There’s no ecological negative to cicada emergence. Unlike many other insects, they don’t cause damage to plants or property. Small trees and shrubs can face slight impacts if too many feed on their sap or lay eggs in them, but larger trees are completely unfazed. Small trees can be easily protected by placing a fine mesh net over them during emergence. Cicadas also don’t bite or sting (although their grippy feet feel a little uncomfortable on the skin) and are non-toxic so you don’t have to worry too much about pets. However, pets with no self-control (like my cat Gremlin) might eat too many and give themselves a tummy ache if left unsupervised.

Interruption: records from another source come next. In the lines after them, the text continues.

(* ===== verification/ArbitraryProofs.v ===== *)
(** * Properties of the arbitrary-distribution split assigner

    The state invariant, conservation of splits, and sealing: once the
    assigner has finished, every partition it announced has been sealed. *)

From S2P Require Import Prelude PyStr PyVal PyNum FteTypes SplitAssigner ArbitraryAssigner.

#[local] Open Scope string_scope.
#[local] Open Scope list_scope.
#[local] Open Scope Z_scope.

#[local] Arguments delivered : simpl never.

(** ** The invariant *)

(** Partition ids are positions, open assignments are live, distinct and not
    full, no assignment exceeds the split limit, and the byte targets keep
    their bounds. *)
Record arb_inv (s : ArbitrarySplitAssigner) : Prop := {
  inv_ids : forall i a, s.(all_assignments) !! i = Some a -> a.(a_partition_id) = Z.of_nat i;
  inv_next : s.(next_partition_id) = Z.of_nat (length s.(all_assignments));
  inv_open_keys : od_wf s.(open_assignments);
  inv_open_refs : NoDup (od_values s.(open_assignments));
  inv_open : forall r i, (r, i) ∈ s.(open_assignments) ->
    exists a, s.(all_assignments) !! i = Some a /\ a.(a_full) = false;
  inv_count : forall i a, s.(all_assignments) !! i = Some a ->
    0 <= a.(a_assigned_split_count) <= s.(max_task_split_count);
  inv_max : 0 < s.(max_task_split_count);
  inv_min : 0 < s.(min_target_partition_size_bytes) <= s.(rounded_target_partition_size_bytes);
  inv_target : s.(target_partition_size_bytes) <= s.(max_target_partition_size_bytes);
  inv_replicated : s.(replicated_sources) ⊆ s.(all_sources);
}.

Lemma new_inv msp cat ps rs mn mx gp gf ss mt s :
  Arbitrary.new msp cat ps rs mn mx gp gf ss mt = Ok s -> arb_inv s.
Proof.
  unfold Arbitrary.new. intros H. inv_ok.
  apply Z.leb_gt in H1, H4. apply Z.ltb_ge in H5.
  constructor; simpl; try done; try lia.
  - constructor.
  - constructor.
  - intros r i Hin. by apply elem_of_nil in Hin.
  - set_solver.
Qed.

(** Two states with the same assignments and limits. *)
Lemma inv_ext s s' :
  arb_inv s ->
  s'.(all_assignments) = s.(all_assignments) ->
  s'.(next_partition_id) = s.(next_partition_id) ->
  s'.(open_assignments) = s.(open_assignments) ->
  s'.(max_task_split_count) = s.(max_task_split_count) ->
  s'.(min_target_partition_size_bytes) = s.(min_target_partition_size_bytes) ->
  s'.(rounded_target_partition_size_bytes) = s.(rounded_target_partition_size_bytes) ->
  s'.(target_partition_size_bytes) = s.(target_partition_size_bytes) ->
  s'.(max_target_partition_size_bytes) = s.(max_target_partition_size_bytes) ->
  s'.(replicated_sources) ⊆ s'.(all_sources) ->
  arb_inv s'.
Proof. intros [] E1 E2 E3 E4 E5 E6 E7 E8 ?. constructor; rewrite ?E1, ?E2, ?E3, ?E4, ?E5, ?E6, ?E7, ?E8; auto. Qed.

(** Growing the target changes the target, its rounding and the counter only. *)
Lemma grow_shape s :
  arb_inv s ->
  exists t r c,
    snd (Arbitrary.grow_target_if_needed s) =
      s <| target_partition_size_bytes := t |> <| rounded_target_partition_size_bytes := r |>
        <| adaptive_counter := c |> /\
    t <= s.(max_target_partition_size_bytes) /\ s.(min_target_partition_size_bytes) <= r.
Proof.
  intros Hs. pose proof (inv_min _ Hs). pose proof (inv_target _ Hs).
  unfold Arbitrary.grow_target_if_needed, sbind, smodify, sget, sret, slift. simpl.
  destruct (_ <? _); [|destruct (f64_trunc _) as [g|e]; simpl; [destruct (f64_round _) as [q|e]; simpl|]].
  - exists s.(target_partition_size_bytes), s.(rounded_target_partition_size_bytes). eexists.
    split; [reflexivity|lia].
  - exists (Z.min s.(max_target_partition_size_bytes) g),
      (Z.max s.(min_target_partition_size_bytes) (q * s.(min_target_partition_size_bytes))), 0.
    split; [reflexivity|lia].
  - exists (Z.min s.(max_target_partition_size_bytes) g), s.(rounded_target_partition_size_bytes). eexists.
    split; [reflexivity|lia].
  - exists s.(target_partition_size_bytes), s.(rounded_target_partition_size_bytes). eexists.
    split; [reflexivity|lia].
Qed.

Lemma grow_wp s Q E :
  arb_inv s ->
  (forall t r c, t <= s.(max_target_partition_size_bytes) -> s.(min_target_partition_size_bytes) <= r ->
     let s' := s <| target_partition_size_bytes := t |> <| rounded_target_partition_size_bytes := r |>
                 <| adaptive_counter := c |> in
     Q tt s' /\ forall e, E e s') ->
  wp Arbitrary.grow_target_if_needed Q E s.
Proof.
  intros Hs HQ. destruct (grow_shape s Hs) as (t & r & c & Es & Ht & Hr).
  specialize (HQ t r c Ht Hr). cbv zeta in HQ. rewrite <- Es in HQ. unfold wp.
  destruct (Arbitrary.grow_target_if_needed s) as [[[]|e] s']; naive_solver.
Qed.

Lemma grow_inv s t r c :
  arb_inv s -> t <= s.(max_target_partition_size_bytes) -> s.(min_target_partition_size_bytes) <= r ->
  arb_inv (s <| target_partition_size_bytes := t |> <| rounded_target_partition_size_bytes := r |>
             <| adaptive_counter := c |>).
Proof. intros [] ? ?. constructor; simpl; auto; lia. Qed.

Lemma od_pop_values_nodup {K V} `{EqDecision K} (k : K) (d : list (K * V)) :
  NoDup (od_values d) -> NoDup (od_values (od_pop k d)).
Proof.
  induction d as [|[k1 v1] d IH]; simpl; [done|]. intros [Hn Hd]%NoDup_cons.
  case_decide; [done|]. simpl. apply NoDup_cons. split; [|auto].
  intros (x & -> & Hx)%list_elem_of_fmap. apply Hn, list_elem_of_fmap.
  exists x. split; [done|]. by eapply od_pop_elem.
Qed.

Lemma od_pop_not_value {K V} `{EqDecision K} (k : K) (d : list (K * V)) v k' :
  NoDup (od_values d) -> od_get k d = Some v -> (k', v) ∉ od_pop k d.
Proof.
  induction d as [|[k1 v1] d IH]; simpl; [done|]. intros [Hn Hd]%NoDup_cons.
  case_decide; subst; simpl.
  - intros [= ->] Hin. apply Hn, list_elem_of_fmap. by exists (k', v).
  - intros Hg [[= -> ->]|Hin]%elem_of_cons.
    + apply Hn, list_elem_of_fmap. apply od_get_elem in Hg. by exists (k, v1).
    + by apply IH.
Qed.

(** ** Loops that append updates without the ready flag *)

Lemma append_updates_ok {A} (p : A -> Z) (src : A -> string) (sp : A -> list FteSplit)
    (nm : A -> bool) ee (l : list A) res :
  exists us,
    rfoldM (fun res x => append_update res (p x) (src x) (sp x) (nm x) false ee) res l =
      Ok (res <| partition_updates ::= fun us0 => us0 ++ us |>) /\
    forall q, delivered q us = flat_map (fun x => if String.eqb (src x) q then sp x else []) l.
Proof.
  revert res. induction l as [|x l IH]; intros res; simpl.
  - exists []. split; [|done]. unfold set_field. rewrite app_nil_r. by destruct res.
  - destruct (append_update_total res (p x) (src x) (sp x) (nm x) ee) as [res1 E]. rewrite E. simpl.
    apply append_update_delivers in E as (us1 & -> & _ & Hd1).
    edestruct IH as (us2 & E2 & Hd2). rewrite E2. exists (us1 ++ us2). split.
    + unfold set_field. cbn. by rewrite app_assoc.
    + intros q. by rewrite delivered_app, Hd1, Hd2.
Qed.

Lemma append_no_more_ok sources p res :
  exists us,
    Arbitrary.append_no_more sources p res = Ok (res <| partition_updates ::= fun us0 => us0 ++ us |>) /\
    forall q, delivered q us = [].
Proof.
  edestruct (append_updates_ok (fun _ => p) (fun src => src) (fun _ => []) (fun _ => true) false sources res)
    as (us & E & Hd).
  exists us. split; [exact E|]. intros q. rewrite Hd. clear.
  induction sources as [|x l IH]; simpl; [done|]. by destruct (String.eqb x q).
Qed.

(** ** Announced and sealed partitions

    [added] and [sealed] are the partitions announced and sealed by the
    results handed out so far.  A partition not yet sealed is still open, or
    is full and waits for a replicated source. *)
Record arb_hist (s : ArbitrarySplitAssigner) (added sealed : list Z) : Prop := {
  hist_added : added = map a_partition_id s.(all_assignments);
  hist_sealed : forall i a, s.(all_assignments) !! i = Some a ->
    a.(a_partition_id) ∈ sealed \/ i ∈ od_values s.(open_assignments) \/
    (a.(a_full) = true /\ ~ s.(replicated_sources) ⊆ s.(completed_sources));
}.

(** The state together with the result being built, after a history. *)
Definition tracks (A0 G0 : list Z) (res : AssignmentResult) (s : ArbitrarySplitAssigner) : Prop :=
  arb_inv s /\
  arb_hist s (A0 ++ map pi_partition_id res.(partitions_added)) (G0 ++ res.(sealed_partitions)).

Lemma alter_lookup {A} (f : A -> A) (i : nat) (l : list A) (j : nat) a :
  alter f i l !! j = Some a ->
  (i = j /\ exists b, l !! j = Some b /\ a = f b) \/ (i <> j /\ l !! j = Some a).
Proof.
  destruct (decide (i = j)) as [->|Hne].
  - rewrite list_lookup_alter_eq. destruct (l !! j) as [b|] eqn:E; [|done].
    intros [= <-]. left. eauto.
  - rewrite list_lookup_alter_ne by done. by right.
Qed.
(* ===== verification/HashAssigner.v ===== *)
(** * The hash-distribution split assigner

    Models [HashTaskPartition] and [HashSplitAssigner] of
    [duckdb/runners/fte/fte_split_assigner.py].  A split carries the id of
    the source partition its rows hash to; each source partition maps to a
    [HashTaskPartition] object, which owns one or more task partitions.  A
    caller may map several source partitions to one object, and the assigner
    then sees its counters through every one of them: the objects live in a
    store and the mapping holds references. *)

From S2P Require Import Prelude PyStr PyVal FteTypes SplitAssigner.

#[local] Open Scope string_scope.
#[local] Open Scope list_scope.
#[local] Open Scope Z_scope.

Record HashTaskPartition := MkHashTask {
  sub_partition_count : Z;
  split_by_source : option string;
  task_partition_ids : list Z;
  next_sub_partition : Z;
}.
#[export] Instance HashTaskPartition_eta : Eta HashTaskPartition :=
  fun r => MkHashTask r.(sub_partition_count) r.(split_by_source) r.(task_partition_ids)
    r.(next_sub_partition).

Module HashTask.

(** [HashTaskPartition(...)] with [__post_init__] *)
Definition new (count : Z) (split_by : pyval) (ids : list Z) (next : Z) : result HashTaskPartition :=
  let* _ := raise_if (count <=? 0) (ValueError "sub_partition_count must be positive") in
  let* _ := raise_if ((1 <? count) && is_none split_by)
    (ValueError "split_by_source is required for split hash task partitions") in
  Ok (MkHashTask count (if is_none split_by then None else Some (py_str split_by)) ids next).

(** [ensure_ids]: the loop appends one id per missing sub-partition. *)
Definition ensure_ids (next : Z) (self : HashTaskPartition) : Z * HashTaskPartition :=
  let missing := Z.max 0 (self.(sub_partition_count) - Z.of_nat (length self.(task_partition_ids))) in
  (next + missing, self <| task_partition_ids ::= fun ids => ids ++ seqZ next missing |>).

Definition ids_for_source (source : string) (self : HashTaskPartition)
    : result (list Z * HashTaskPartition) :=
  if bool_decide (self.(split_by_source) = Some source) then
    match py_index self.(task_partition_ids) self.(next_sub_partition) with
    | Some p =>
        Ok ([p], self <| next_sub_partition := (self.(next_sub_partition) + 1)
                           mod Z.of_nat (length self.(task_partition_ids)) |>)
    | None => Raise (IndexError "list index out of range")
    end
  else Ok (self.(task_partition_ids), self).

End HashTask.

(** A value of the source-partition mapping: a reference to an object of the
    caller, or a plain value. *)
Inductive hash_value := HObj (ref : nat) | HVal (v : pyval).
Definition handle_worker_command_success (c : FteWorkerCommand) : ST FragmentExecution unit :=
  match c with
  | FteCreateTaskCommand h _ request =>
      let! _ := call_on h.(cmd_worker) (fun w => CallTaskStarted w h.(cmd_attempt_id) request) in sret tt
  | FteAddSplitsCommand h _ splits =>
      let! _ := call_on h.(cmd_worker) (fun w =>
        CallSplitsAdded w h.(cmd_attempt_id) (Z.of_nat (length splits))) in
      let! _ := call_on h.(cmd_worker) (fun w =>
        CallSplitBytesAdded w h.(cmd_attempt_id) (zsum (map estimated_payload_bytes splits))) in
      sret tt
  | FteNoMoreSplitsCommand _ _ | FteTaskUpdateCommand _ _ => sret tt
  end.

Definition worker_control_failure_for_command (c : FteWorkerCommand) : exn :=
  WorkerControlFailure (default "" (command_head c).(cmd_worker_id))
    match c with
    | FteCreateTaskCommand _ _ _ => "fte_create_task"
    | FteAddSplitsCommand _ _ _ => "fte_add_splits"
    | FteNoMoreSplitsCommand _ _ => "fte_no_more_splits"
    | FteTaskUpdateCommand _ _ => "fte_update_task"
    end.

End WithEnv.

End Execution.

The lifecycle of periodical cicadas is an interesting one. They spend most of their lives underground, in the nymph stage, feeding on root sap. After 13 or 17 years (depending on species), they emerge in April-May when soil temperatures reach approximately 64°F. In St Louis, in early May we started to see a few cicadas here and there. Within five days, they were suddenly everywhere – covering tree trunks, the sides of houses, and swarming through treetops.
But how do cicadas know when to emerge? Scientists believe they use the root sap to track the growth cycle of the trees they feed on. When trees bud in the spring, the sap temporarily contains more amino acids; cicadas use this change to count the number of springs that have passed. Then, when its time, cicada nymphs emerge from the ground and crawl up the nearest vertical surface to molt. The winged adults then clumsily fly around, drink sap from woody shrubs or trees, and look for mates. The males screech out their mating call, often banding together with other males to form a chorus. In St Louis, by May 18th the cicadas got so loud we wore hearing protection when we walked our cats outside (yes, we walk our cats on leash).
Another prominent thing the adults do is urinate – up to 10 feet per second! The sap cicadas feed on is low in nutrients, but high in water content – meaning they consume A LOT of fluid. Because of their digestive system, cicadas process fluid at 300 times their body weight and urinate in a jet stream. It’s so common, it has a nickname - “cicada rain.” Between the noise, cicadas flying into my hair, and getting peed on by cicadas, being outside was pretty unpleasant by late May.
After mating, a female lay her eggs in a groove she makes in a tree limb. Then the adults die en masse, leaving the faint stench of death lingering in the air (in St Louis, this started to happen around June 1st). Thankfully, the smell wasn’t overwhelming like decomposing mammals, but more reminiscent of fertilizer used in crop fields – likely because dead cicadas are chock full of nitrogen (the main ingredient in most fertilizers). This is just another example of how cicadas are a boon for the environment – ending their lives as nutrient-rich plant food for forest soil, gardens, trees, lawns, and wildflowers. Later, when the eggs hatch, nymphs will feed on the exposed sap and then eventually drop to the ground and burrow near the base of the tree – and the cycle begins again. All-in-all, periodical cicadas are above ground for approximately one month of their lives. And if you had just one month to live above ground, would you really live it any differently?